Compuestos capaces de engañar el olfato de los mosquitos

Compuestos capaces de engañar el olfato de los mosquitos

aedes aegyptiLos mosquitos son capaces de detectarnos desde cierta distancia, guiados por el olor del CO2 que exhalamos. Estos insectos son igualmente capaces de detectar olores emitidos por nuestra piel y dirigirse a las zonas descubiertas del cuerpo. Investigadores de la Universidad de California Riverside han identificado compuestos atrayentes y repelentes que pueden ayudar a controlar la propagación de enfermedades transmitidas por mosquitos.

 

Olores atrayentes y olores que enmascaran la presencia humana

El funcionamiento del proceso de atracción entre el mosquito y su huésped  y la posibilidad de bloquear el olfato de los mosquitos, reduciendo la probabilidad de ser picados por ellos, ha sido estudiado por investigadores de la Universidad de California Riverside.

Anandasankar Ray, principal autor del estudio, destaca el cambio de enfoque respecto a otros estudios, centrados en los receptores situados en las antenas del mosquito, y su búsqueda ahora en el palpo maxilar del insecto, un pequeño apéndice derivado del maxilar, con una estructura similar a la antena y con funciones sensoriales.

El estudio, publicado en la revista Cell, concluye que los mismos detectores situados en el palpo maxilar de los mosquitos que les permiten percibir el CO2, son capaces de percibir olores emitidos por la piel, siendo incluso más sensibles a éstos que al CO2.


aedes aegypti
Aedes aegypti, J.Gathany-CDC

Este descubrimiento es importante ya que identifica la existencia de un receptor dual, denominado cpA, capaz de detectar el CO2 y los olores de la piel, que es potencialmente útil para interrumpir el comportamiento del mosquito en la búsqueda de su huésped y ayudar a controlar las enfermedades transmitidas por sus picaduras.

Para probar si la activación del receptor cpA por el olor humano es importante para la atracción mosquito-huésped, los investigadores de Riverside desactivaron la actividad de cpA en ejemplares de Aedes aegypti, mosquito vector del dengue, y comprobaron experimentalmente que de este modo la atracción del insecto ante olores humanos se reduce en gran medida.

Tras esta comprobación, el equipo analizó casi medio millón de compuestos, de los que escogieron 138, basándose en características como su olor, seguridad, coste y si de dan de forma natural.

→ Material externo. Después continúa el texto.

(** Of ten callbacks each is called through its own function, whatever is made,
    moved and destroyed in between, until its object is destroyed; but the function
    that an assignment writes over stays in use for ever, since no object has it. *)
Theorem callbacks_called s : table_ok s ->
  (forall c, (exists s', MakeFunction c s = Done s' /\ table_ok s' /\ call (length (objects s)) s' = Done c /\
                forall o, (o < length (objects s))%nat -> call o s' = call o s) \/
     MakeFunction c s = Faulted Assertion /\ Forall is_Some (g_callbacks s)) /\
  (forall o, table_ok (destroy o s) /\ forall o', o' <> o -> call o' (destroy o s) = call o' s) /\
  (forall rhs f, objects s !! rhs = Some f -> table_ok (move rhs s) /\ call (length (objects s)) (move rhs s) = call rhs s /\
     forall o, (o < length (objects s))%nat -> o <> rhs -> call o (move rhs s) = call o s) /\
  (forall lhs rhs i f, objects s !! lhs = Some (Some i) -> objects s !! rhs = Some f -> lhs <> rhs ->
     call lhs (move_assign lhs rhs s) = call rhs s /\
     (exists c, g_callbacks (move_assign lhs rhs s) !! i = Some (Some c)) /\ (forall o, objects (move_assign lhs rhs s) !! o <> Some (Some i))).
Proof.
  intros Hs. pose proof Hs as [Ho Hu]. split_and!.
  - intros c. destruct (MakeFunction c s) as [s'|f] eqn:E.
    + left. exists s'. split; [done|]. by apply MakeFunction_ok.
    + right. unfold MakeFunction in E. destruct (free_slot (g_callbacks s)) eqn:Ei; [done|]. injection E as <-. split; [done|by apply free_slot_none].
  - intros o. destruct (destroy_ok o s Hs) as (H1 & _ & H2 & _). done.
  - intros rhs f Er. by apply (move_ok rhs s f).
  - intros lhs rhs i f El Er Hn. unfold move_assign. rewrite Er. pose proof (lookup_lt_Some _ _ _ El). pose proof (lookup_lt_Some _ _ _ Er).
    split; [|split; [by eapply Hu|]].
    + unfold call. cbn. rewrite list_lookup_insert_ne by done. rewrite list_lookup_insert_eq by done. by rewrite Er.
    + cbn. intros o [[_ ?]|[N1 [[_ ->]|[N2 H1]]%lookup_insert_cases]]%lookup_insert_cases; [done|by destruct (Ho lhs rhs i)|by destruct (Ho lhs o i)].
Qed.
End table.

(** ** The sum of the last values *)
Section average.
Import WindowedAverage.
Context (w accum max_capacity : Z).

Definition sum (l : list Z) : Z := foldr Z.add 0 l.

Lemma sum_app l k : sum (l ++ k) = sum l + sum k.
Proof. induction l as [|x l IH]; cbn; [done|]. unfold sum in *. cbn. rewrite IH. lia. Qed.

(** The ring holds the last of the values that were added: from [pos_] on the older
    ones once it is full. *)
Record holds (a : t) (capacity : Z) (values : list Z) : Prop := {
  h_capacity : capacity_ a = capacity /\ 0 < capacity <= zlen (data_ a);
  h_size : size_ a = Z.min (zlen values) capacity;
  h_pos : pos_ a = zlen values mod capacity;
  h_ring : forall k, 0 <= k < size_ a -> data_ a !! Z.to_nat ((zlen values - 1 - k) mod capacity) = values !! Z.to_nat (zlen values - 1 - k);
  h_total : total_ a = sum (zdrop (zlen values - size_ a) values);
}.

Lemma make_holds capacity : 0 < Z.min max_capacity capacity -> holds (make max_capacity capacity) (Z.min max_capacity capacity) [].
Proof.
  intros Hc. constructor; cbn.
  - split; [done|]. unfold zlen. rewrite length_replicate. lia.
  - change (zlen []) with 0. lia.
  - by rewrite Z.mod_0_l by lia.
  - intros k Hk. lia.
  - done.
Qed.

Lemma snoc_drop (l : list Z) x n : 0 <= n <= zlen l -> zdrop n (l ++ [x]) = zdrop n l ++ [x].
Proof. intros Hn. unfold zdrop. rewrite drop_app_le; [done|]. unfold zlen in Hn. lia. Qed.

Lemma drop_first (l : list Z) n x : 0 <= n -> l !! Z.to_nat n = Some x -> sum (zdrop n l) = x + sum (zdrop (n + 1) l).
Proof.
  intros Hn Hx. unfold zdrop. rewrite (drop_S l x) by done. rewrite Z2Nat.inj_add by lia. change (Z.to_nat 1) with 1%nat. by rewrite Nat.add_1_r.
Qed.

(** The sum of any values fits while fewer than this are summed. *)
Definition fits (a : t) (value : Z) : Prop :=
  in_s accum (total_ a + value) /\ in_s accum (total_ a + value - default 0 (data_ a !! Z.to_nat (pos_ a))).

Lemma accumulate_fits z : in_s accum z -> accumulate accum z = Done z.
Proof. intros [Hl Hh]. unfold accumulate. by rewrite (proj2 (Z.leb_le _ _) Hl), (proj2 (Z.ltb_lt _ _) Hh). Qed.

(** Two of the last values lie at different places. *)
Lemma mod_apart a b c : 0 < c -> a mod c = b mod c -> - c < a - b < c -> a = b.
Proof.
  intros Hc E Hab. pose proof (Z.div_mod a c ltac:(lia)). pose proof (Z.div_mod b c ltac:(lia)).
  assert (a - b = c * (a / c - b / c)) as Hd by lia. set (q := a / c - b / c) in *. assert (q = 0) by nia. lia.
Qed.

Theorem windowed_sum a capacity values value : holds a capacity values -> fits a value ->
  exists a', Add accum value a = Done a' /\ holds a' capacity (values ++ [value]).
Proof.
  intros [[Hc Hcl] Hs Hp Hr Ht] [Hf1 Hf2]. pose proof (zlen_nonneg values) as Hz. pose proof (Z.mod_pos_bound (zlen values) capacity ltac:(lia)) as Hm.
  assert (Hlt : (Z.to_nat (pos_ a) < length (data_ a))%nat) by (rewrite Hp; unfold zlen in *; lia).
  destruct (lookup_lt_is_Some_2 _ _ Hlt) as [old Eo]. unfold Add. rewrite Eo in *. cbn [default from_option id] in Hf2.
  rewrite accumulate_fits, bind_done by done. rewrite (proj2 (Z.eqb_neq _ _)) by lia.
  assert (Hring : forall k, 0 <= k < Z.min (zlen values + 1) capacity ->
    <[Z.to_nat (pos_ a) := value]> (data_ a) !! Z.to_nat ((zlen values - k) mod capacity) = (values ++ [value]) !! Z.to_nat (zlen values - k)).
  { intros k Hk. destruct (decide (k = 0)) as [->|Hk0].
    - rewrite Z.sub_0_r, <- Hp, list_lookup_insert_eq by done. rewrite lookup_app_r by (unfold zlen; lia).
      replace (Z.to_nat (zlen values) - length values)%nat with 0%nat by (unfold zlen; lia). done.
    - pose proof (Z.mod_pos_bound (zlen values - k) capacity ltac:(lia)).
      rewrite list_lookup_insert_ne; [|intros E; apply Z2Nat.inj in E; [|lia|lia]; rewrite Hp in E; assert (zlen values = zlen values - k) by (apply (mod_apart _ _ capacity); [lia|exact E|lia]); lia].
      rewrite lookup_app_l by (unfold zlen in *; lia). specialize (Hr (k - 1) ltac:(lia)). by replace (zlen values - 1 - (k - 1)) with (zlen values - k) in Hr by lia. }
  assert (El : zlen (values ++ [value]) = zlen values + 1) by (by rewrite zlen_app).
  set (size := Z.min (size_ a + 1) (capacity_ a)).
  assert (Hsize : size = Z.min (zlen values + 1) capacity) by (unfold size; lia).
  assert (exists total, (if size_ a =? size then accumulate accum (total_ a + value - old) else Done (total_ a + value)) = Done total /\
    total = sum (zdrop (zlen values + 1 - size) (values ++ [value]))) as (total & -> & Htot).
  { destruct (Z.eqb_spec (size_ a) size) as [E|E].
    - rewrite accumulate_fits by done. eexists. split; [done|]. assert (size_ a = capacity) by lia.
      rewrite snoc_drop by lia. rewrite sum_app, Ht. replace (sum [value]) with value by (cbn; lia).
      assert (Hold : values !! Z.to_nat (zlen values - size_ a) = Some old).
      { specialize (Hr (capacity - 1) ltac:(lia)). replace (zlen values - 1 - (capacity - 1)) with (zlen values - size_ a) in Hr by lia.
        rewrite <- Hr. replace ((zlen values - size_ a) mod capacity) with (pos_ a); [done|]. rewrite Hp.
        replace (zlen values - size_ a) with (zlen values + (-1) * capacity) by lia. by rewrite Z.mod_add by lia. }
      rewrite (drop_first values (zlen values - size_ a) old) by (done || lia). replace (zlen values - size_ a + 1) with (zlen values + 1 - size) by lia. lia.
    - eexists. split; [done|]. assert (size = zlen values + 1) by lia. replace (zlen values + 1 - size) with 0 by lia.
      rewrite Ht. replace (zlen values - size_ a) with 0 by lia. unfold zdrop. change (Z.to_nat 0) with 0%nat. rewrite !drop_0, sum_app. cbn. lia. }
  rewrite bind_done. eexists. split; [done|]. constructor; cbn [data_ total_ capacity_ size_ pos_].
  - unfold zlen in *. by rewrite length_insert.
  - by rewrite El.
  - rewrite El, Hp, Hc. by rewrite Zplus_mod_idemp_l.
  - rewrite El. intros k Hk. replace (zlen values + 1 - 1 - k) with (zlen values - k) by lia. apply Hring. lia.
  - by rewrite El.
Qed.
End average.
(* ===== verification/HostStreams.v ===== *)
(** * io: pipes, copies and sequences of the host

    stream_pipe_factory.cc, stream_copy.h and async_sequence.cc.  A handler is a
    number, what an executor is given to run is an output or a posted task. *)
From stdpp Require Import gmap strings.
From S2P Require Import Prelude.
#[local] Open Scope Z_scope.

(** [boost::asio::error::operation_aborted] *)
Definition kOperationAborted : Z := 125.

(** ** io/stream_pipe_factory.cc *)
Module StreamPipeFactory.

(** The buffers of a read by their size, those of a write by their bytes, each with
    its handler. *)
Record HalfPipe := { read_ : option (Z * nat); write_ : option (list byte * nat) }.

(** [BidirectionalPipe]; a direction is [true] for [direction_a_]. *)
Record Pipe := { direction_a_ : HalfPipe; direction_b_ : HalfPipe }.

Definition half (d : bool) (p : Pipe) : HalfPipe := if d then direction_a_ p else direction_b_ p.
Definition with_half (d : bool) (h : HalfPipe) (p : Pipe) : Pipe :=
  if d then {| direction_a_ := h; direction_b_ := direction_b_ p |} else {| direction_a_ := direction_a_ p; direction_b_ := h |}.
Definition with_read r (h : HalfPipe) : HalfPipe := {| read_ := r; write_ := write_ h |}.
Definition with_write w (h : HalfPipe) : HalfPipe := {| read_ := read_ h; write_ := w |}.

Definition empty_half : HalfPipe := {| read_ := None; write_ := None |}.
Definition empty : Pipe := {| direction_a_ := empty_half; direction_b_ := empty_half |}.

(** A handler that is posted with its error and its size, and bytes that are copied
    to the buffers of a read. *)
Inductive output := Post (handler : nat) (ec n : Z) | Store (handler : nat) (bytes : list byte).

Definition async_read_some (d : bool) (size : Z) (handler : nat) (p : Pipe) : outcome (Pipe * list output) :=
  match read_ (half d p) with
  | Some _ => Faulted Assertion
  | None =>
      if size =? 0 then Done (p, [Post handler 0 0])
      else match write_ (half (negb d) p) with
           | Some (data, write_handler) =>
               let written := Z.min size (zlen data) in
               Done (with_half (negb d) (with_write None (half (negb d) p)) p,
                     [Store handler (ztake written data); Post write_handler 0 written; Post handler 0 written])
           | None => Done (with_half d (with_read (Some (size, handler)) (half d p)) p, [])
           end
  end.

Definition async_write_some (d : bool) (data : list byte) (handler : nat) (p : Pipe) : outcome (Pipe * list output) :=
  match write_ (half d p) with
  | Some _ => Faulted Assertion
  | None =>
      if zlen data =? 0 then Done (p, [Post handler 0 0])
      else match read_ (half (negb d) p) with
           | Some (size, read_handler) =>
               let written := Z.min size (zlen data) in
               Done (with_half (negb d) (with_read None (half (negb d) p)) p,
                     [Store read_handler (ztake written data); Post read_handler 0 written; Post handler 0 written])
           | None => Done (with_half d (with_write (Some (data, handler)) (half d p)) p, [])
           end
  end.

Definition cancel (d : bool) (p : Pipe) : Pipe * list output :=
  let h := half d p in
  (with_half d empty_half p,
   match read_ h with Some (_, handler) => [Post handler kOperationAborted 0] | None => [] end ++
   match write_ h with Some (_, handler) => [Post handler kOperationAborted 0] | None => [] end).

(** [pipes_], and the end that a stream refers to. *)
Definition Factory : Type := gmap String.string Pipe.

Definition GetStream (key : String.string) (direction : Z) (f : Factory) : Factory * (String.string * bool) :=
  (match f !! key with Some _ => f | None => <[key := empty]> f end, (key, direction =? 0)).
End StreamPipeFactory.

(** ** io/stream_copy.h *)
Module StreamCopy.

(** Whether the copy reads or writes, or has ended; and [done_callback_]. *)
Inductive phase := Reading | Writing | Ended.
Record State := { at_ : phase; done_callback_ : bool }.

Inductive output := StartRead (size : Z) | AsyncWrite (data : list byte) | PostDone (ec : Z).

Definition kBufferSize : Z := 4096.

Definition make : State * list output := ({| at_ := Reading; done_callback_ := true |}, [StartRead kBufferSize]).

Definition finish (ec : Z) (s : State) : State * list output :=
  ({| at_ := Ended; done_callback_ := false |}, if done_callback_ s then [PostDone ec] else []).

(** The end of a read, with what it has put into the buffer. *)
Definition HandleRead (ec : Z) (data : list byte) (s : State) : State * list output :=
  if negb (ec =? 0) then finish ec s
  else ({| at_ := Writing; done_callback_ := done_callback_ s |}, [AsyncWrite data]).

Definition HandleWrite (ec : Z) (s : State) : State * list output :=
  if negb (ec =? 0) then finish ec s
  else ({| at_ := Reading; done_callback_ := done_callback_ s |}, [StartRead kBufferSize]).

(** [BidirectionalStreamCopy::HandleDone], with whether its callback is there. *)
Definition HandleDone (ec : Z) (done_callback : bool) : bool * list output :=
  if done_callback then (false, [PostDone ec]) else (false, []).
End StreamCopy.

(** ** io/async_sequence.cc *)
Module AsyncSequence.

Record Item := { callback : nat; description : list byte }.

(** What is posted: the start of an operation, and the completion with the error and
    the descriptions that were appended to it. *)
Inductive task := Operate (item : Item) | Complete (ec : Z) (appended : list (list byte)).

Record State := { sequence_ : list Item; completion_callback_ : bool; posted : list task }.

Definition make : State := {| sequence_ := []; completion_callback_ := false; posted := [] |}.

Definition Add (item : Item) (s : State) : outcome State :=
  _ ← mj_assert (negb (completion_callback_ s));
  Done {| sequence_ := sequence_ s ++ [item]; completion_callback_ := completion_callback_ s; posted := posted s |}.

Definition RunNextOperation (s : State) : State :=
  match sequence_ s with
  | [] => {| sequence_ := []; completion_callback_ := false; posted := posted s ++ [Complete 0 []] |}
  | next_item :: rest => {| sequence_ := rest; completion_callback_ := completion_callback_ s; posted := posted s ++ [Operate next_item] |}
  end.

Definition Start (s : State) : outcome State :=
  _ ← mj_assert (negb (completion_callback_ s));
  Done (RunNextOperation {| sequence_ := sequence_ s; completion_callback_ := true; posted := posted s |}).

(** The handler that the operation of [item] was given. *)
Definition HandleCallback (ec : Z) (item : Item) (s : State) : State :=
  if negb (ec =? 0) then
    {| sequence_ := sequence_ s; completion_callback_ := false;
       posted := posted s ++ [Complete ec (match description item with [] => [] | d => [d] end)] |}
  else RunNextOperation s.
End AsyncSequence.

(** ** A pipe moves every byte once *)
Section pipe.
Import StreamPipeFactory.

Inductive event :=
  | ERead (d : bool) (size : Z) (handler : nat)
  | EWrite (d : bool) (data : list byte) (handler : nat)
  | ECancel (d : bool).

Definition pipe_step (e : event) (p : Pipe) : outcome (Pipe * list output) :=
  match e with
  | ERead d size handler => async_read_some d size handler p
  | EWrite d data handler => async_write_some d data handler p
  | ECancel d => Done (cancel d p)
  end.

(** The bytes that an end receives in a step, in the buffers of the read that waits
    there or is made. *)
Definition stored_for (r : option nat) (out : list output) : list byte :=
  match r with
  | None => []
  | Some r => concat (omap (fun o => match o with Store handler bytes => if Nat.eqb handler r then Some bytes else None | _ => None end) out)
  end.

Definition reader (d : bool) (p : Pipe) (e : event) : option nat :=
  match e with
  | ERead d' _ handler => if Bool.eqb d d' then Some handler else snd <$> read_ (half d p)
  | _ => snd <$> read_ (half d p)
  end.

Definition received (d : bool) (p : Pipe) (e : event) (out : list output) : list byte := stored_for (reader d p e) out.

(** The bytes that a writer at an end is told were taken: the first of its data. *)
Definition told (w : option (list byte * nat)) (out : list output) : list byte :=
  match w with
  | None => []
  | Some (data, w) => concat (omap (fun o => match o with Post handler _ n => if Nat.eqb handler w then Some (ztake n data) else None | _ => None end) out)
  end.

Definition writer (d : bool) (p : Pipe) (e : event) : option (list byte * nat) :=
  match e with
  | EWrite d' data handler => if Bool.eqb d d' then Some (data, handler) else write_ (half d p)
  | _ => write_ (half d p)
  end.

Definition acknowledged (d : bool) (p : Pipe) (e : event) (out : list output) : list byte := told (writer d p e) out.

(** The handlers that wait, that are given and that are posted. *)
Definition half_waits (h : HalfPipe) : list nat := option_list (snd <$> read_ h) ++ option_list (snd <$> write_ h).
Definition waits (p : Pipe) : list nat := half_waits (direction_a_ p) ++ half_waits (direction_b_ p).
Definition given (e : event) : list nat := match e with ERead _ _ h | EWrite _ _ h => [h] | ECancel _ => [] end.
Definition posted_handlers (out : list output) : list nat :=
  omap (fun o => match o with Post h _ _ => Some h | Store _ _ => None end) out.

(** No end waits to read what the other waits to write, and none for no bytes. *)
Definition pipe_ok (p : Pipe) : Prop :=
  forall d, (read_ (half d p) = None \/ write_ (half (negb d) p) = None) /\
    (forall size h, read_ (half d p) = Some (size, h) -> 0 < size).

Definition event_ok (e : event) : Prop := match e with ERead _ size _ => 0 <= size | _ => True end.


(** Handlers that are told apart by [NoDup]. *)
Ltac tell_apart H :=
  cbn in H; repeat (apply list.NoDup_cons in H as [? H]); rewrite ?not_elem_of_cons in *;
  repeat match goal with
  | |- context [Nat.eqb ?a ?b] => destruct (Nat.eqb_spec a b); [try done; exfalso; intuition congruence|]
  end.

(** A step moves from the writers what it moves to the readers, and each handler that
    is given is posted or waits. *)
Definition moves (p : Pipe) (e : event) (p' : Pipe) (out : list output) : Prop :=
  pipe_ok p' /\ (forall d, received (negb d) p e out = acknowledged d p e out) /\
  waits p ++ given e ≡ₚ posted_handlers out ++ waits p'.

Ltac by_direction := let d := fresh in intros d; destruct d.

(** The bytes of a step in either direction, case by case. *)
Ltac count_bytes H :=
  repeat match goal with o : option (_ * _) |- _ => destruct o as [[? ?]|] end;
  by_direction; unfold received, acknowledged, stored_for, told, reader, writer; cbn;
  rewrite ?Nat.eqb_refl; tell_apart H; cbn; rewrite ?app_nil_r; done.

Lemma read_moves d size h p p' out : pipe_ok p -> 0 <= size -> NoDup (waits p ++ [h]) ->
  async_read_some d size h p = Done (p', out) -> moves p (ERead d size h) p' out.
Proof.
  intros Hok Hs Hn E. pose proof (Hok true) as [Ht Htr]. pose proof (Hok false) as [Hf Hfr]. clear Hok. destruct p as [[ra wa] [rb wb]].
  unfold async_read_some in E. destruct d; cbn in *.
  - destruct ra as [|]; [done|]. destruct (Z.eqb_spec size 0) as [->|Hz]; [injection E as <- <-|destruct wb as [[data w]|]; injection E as <- <-].
    + split; [by_direction; done|]. split; [count_bytes Hn|cbn; solve_Permutation].
    + split; [by_direction; cbn; auto|]. split; [count_bytes Hn|cbn; solve_Permutation].
    + split; [by_direction; cbn; split; auto; intros ? ? [= <- <-]; lia|]. split; [count_bytes Hn|cbn; solve_Permutation].
  - destruct rb as [|]; [done|]. destruct (Z.eqb_spec size 0) as [->|Hz]; [injection E as <- <-|destruct wa as [[data w]|]; injection E as <- <-].
    + split; [by_direction; done|]. split; [count_bytes Hn|cbn; solve_Permutation].
    + split; [by_direction; cbn; auto|]. split; [count_bytes Hn|cbn; solve_Permutation].
    + split; [by_direction; cbn; split; auto; intros ? ? [= <- <-]; lia|]. split; [count_bytes Hn|cbn; solve_Permutation].
Qed.

Ltac keeps_ok := by_direction; cbn in *; (split; [auto|first [done|assumption|auto]]).

Lemma write_moves d data h p p' out : pipe_ok p -> NoDup (waits p ++ [h]) ->
  async_write_some d data h p = Done (p', out) -> moves p (EWrite d data h) p' out.
Proof.
  intros Hok Hn E. pose proof (Hok true) as [Ht Htr]. pose proof (Hok false) as [Hf Hfr]. clear Hok. destruct p as [[ra wa] [rb wb]].
  unfold async_write_some in E. destruct d; cbn in *.
  - destruct wa as [|]; [done|]. destruct (Z.eqb_spec (zlen data) 0) as [Hz|Hz]; [injection E as <- <-|destruct rb as [[size r]|]; injection E as <- <-].
    + split; [by_direction; done|]. split; [count_bytes Hn|cbn; solve_Permutation].
    + split; [keeps_ok|]. split; [count_bytes Hn|cbn; solve_Permutation].
    + split; [keeps_ok|]. split; [count_bytes Hn|cbn; solve_Permutation].
  - destruct wb as [|]; [done|]. destruct (Z.eqb_spec (zlen data) 0) as [Hz|Hz]; [injection E as <- <-|destruct ra as [[size r]|]; injection E as <- <-].
    + split; [by_direction; done|]. split; [count_bytes Hn|cbn; solve_Permutation].
    + split; [keeps_ok|]. split; [count_bytes Hn|cbn; solve_Permutation].
    + split; [keeps_ok|]. split; [count_bytes Hn|cbn; solve_Permutation].
Qed.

Varios de estos compuestos inhiben o activan las neuronas del receptor cpA y un 85% de ellos ya estan autorizados para su uso como sabor, olor o agentes cosméticos. Varios de ellos incluso tienen un olor agradable, como la menta, frambuesa o chocolate, lo que aumenta su valor de uso práctico en el control de mosquitos.

De todas estas sustancias, los investigadores se centraron en dos: el piruvato de etilo, un inhibidor de cpA con aroma afrutado, aprobado como agente de sabor en alimentos y la ciclopentanona, un activador de cpA con olor a menta, aprobado como agente de sabor y olor.

Mediante la inhibición del receptor cpA, el piruvato de etilo redujo sustancialmente la atracción del mosquito (Aedes aegypti) hacia un brazo humano, mientras que al activar el cpA, la ciclopentanona actuó como un poderoso señuelo, atrayendo los mosquitos (C. quinquefasciatus) a una trampa.

Según Ray, estos compuestos pueden ser muy útiles en el control de enfermedades transmitidas por la picadura de mosquitos y abren posibilidades realistas de desarrollar el uso seguro y económico de olores simples, naturales, asequibles y agradables para evitar que los mosquitos encuentren a los humanos y también para mantenerlos alejados y dirigirlos hacia trampas.  Además, Ray destaca la posibilidad de desarrollar productos basados en estos compuestos que no protejan sólo a una persona sino áreas más grandes, sin necesidad de aplicarlos directamente sobre la piel.